I’m sick of this shit. I’m sick of having to prove myself to cis-designed diagnostic regimes to prove I am trans. There is so little flexibility in this system to adapt to difference, both in gender identity and circumstance. And you know what? Trans people are pretty diverse. The VUmc is bogged down under ever-increasing demand for their services. But their unwillingness to extend autonomy to trans people who clearly have a firm grasp on who they are and what they need is unnecessary and reveals an institutional desire to control the boundaries of gender — who is trans — more than a desire to help people in an expedient manner.
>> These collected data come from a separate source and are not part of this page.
(** A read that every holder could answer; it can do so again. *)
Lemma read_all path v data (P : S -> Prop) (st : Server S) :
  (forall s, P s -> sess_isAlive s = true
     /\ exists m s', sess_readFile path s = (Done (Ok (m, data)), s') /\ isAck m = true
       /\ i32 (getUint32 m FILE_VERSION 0) = v /\ P s') ->
  holdersOf path st <> ∅ -> persistedVersionMap st !! path = Some v ->
  (forall n, n ∈ map_entries (holdersOf path st) -> exists s, sessions st !! n.2 = Some s /\ P s) ->
  exists st', getFileFromDataNode path st = (Done (Ok (true, data)), st') /\ only_sessions st st'
    /\ (forall i, i ∉ map_values (holdersOf path st) -> sessions st' !! i = sessions st !! i)
    /\ (forall n, n ∈ map_entries (holdersOf path st) -> exists s, sessions st' !! n.2 = Some s /\ P s).
Proof.
  intros Hreq Hne Hv Hall. unfold getFileFromDataNode.
  destruct (dataNodeReplicationMap st !! path) as [hs|] eqn:Hr;
    [|destruct Hne; unfold holdersOf; by rewrite Hr].
  assert (exists h rest, liveHolders path st = h :: rest) as (h & rest & Hlive).
  { destruct (map_entries (holdersOf path st)) as [|[n i] es] eqn:E.
    { destruct Hne. apply map_empty. intros k. destruct (holdersOf path st !! k) as [j|] eqn:Ek; [|done].
      apply elem_of_map_entries in Ek. rewrite E in Ek. by apply elem_of_nil in Ek. }
    unfold liveHolders, map_values. rewrite E. csimpl. unfold session_alive at 1.
    destruct (Hall (n, i)) as (s & Hs & HP); [by left|]. simpl in Hs.
    rewrite Hs, (proj1 (Hreq s HP)). by eexists _, _. }
  rewrite Hlive, Hv. cbn [default from_option tryHolders].
  assert (h ∈ liveHolders path st) as Hh by (rewrite Hlive; by left).
  apply liveHolders_holder in Hh as [name Hn]. destruct (Hall _ Hn) as (s & Hs & HP). simpl in Hs.
  destruct (Hreq s HP) as (_ & m & s' & Hrd & Hack & Hver & HP').
  exists (set_sessions (<[h := s']> (sessions st)) st).
  split; [|split; [apply only_sessions_set|split]].
  - unfold sbind, on_session. rewrite Hs, Hrd. cbn [fst snd]. rewrite Hack, Hver. cbn [negb].
    change (Datatypes.id v) with v. rewrite Z.leb_refl. by destruct (v <? 0).
  - intros i Hi. simpl. rewrite lookup_insert_ne; [done|]. intros ->. apply Hi.
    apply list_elem_of_fmap. by exists (name, i).
  - intros n' Hn'. simpl. destruct (decide (n'.2 = h)) as [E|Hne']; [rewrite E, lookup_insert_eq; by exists s'|].
    rewrite lookup_insert_ne by done. by apply Hall.
Qed.
End wired.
There is an interesting tension between this western model, which is supposed to be progressive and LGBTQ+ friendly, and the Korean model which pathologizes patience to the same degree but treats them quickly. I suspect that both systems focus on conformity to traditional gender categories. In Korea, it is assumed that an adult who goes so far as to seek treatment — which is such a transgression and social taboo — that they are treated as legitimately trans by virtue of even asking. Though this system is not ideal, perhaps its outcome for some trans people is: immediate treatment. In the west, being trans is still seen with much suspicion, maybe it’s just a fad, maybe it’s social contagion, maybe you’re just a gay man, etc. When it is acknowledged, the resulting process is slow and made to ensure that a normative gender narrative unfolds. While these systems are important for some, I can’t help but feel the Korean system better suits two adults who are out, transitioning, and obviously confident in their gender. That said, I’d still prefer the level of tolerance I receive in the Netherlands, but it’s an interesting contrast.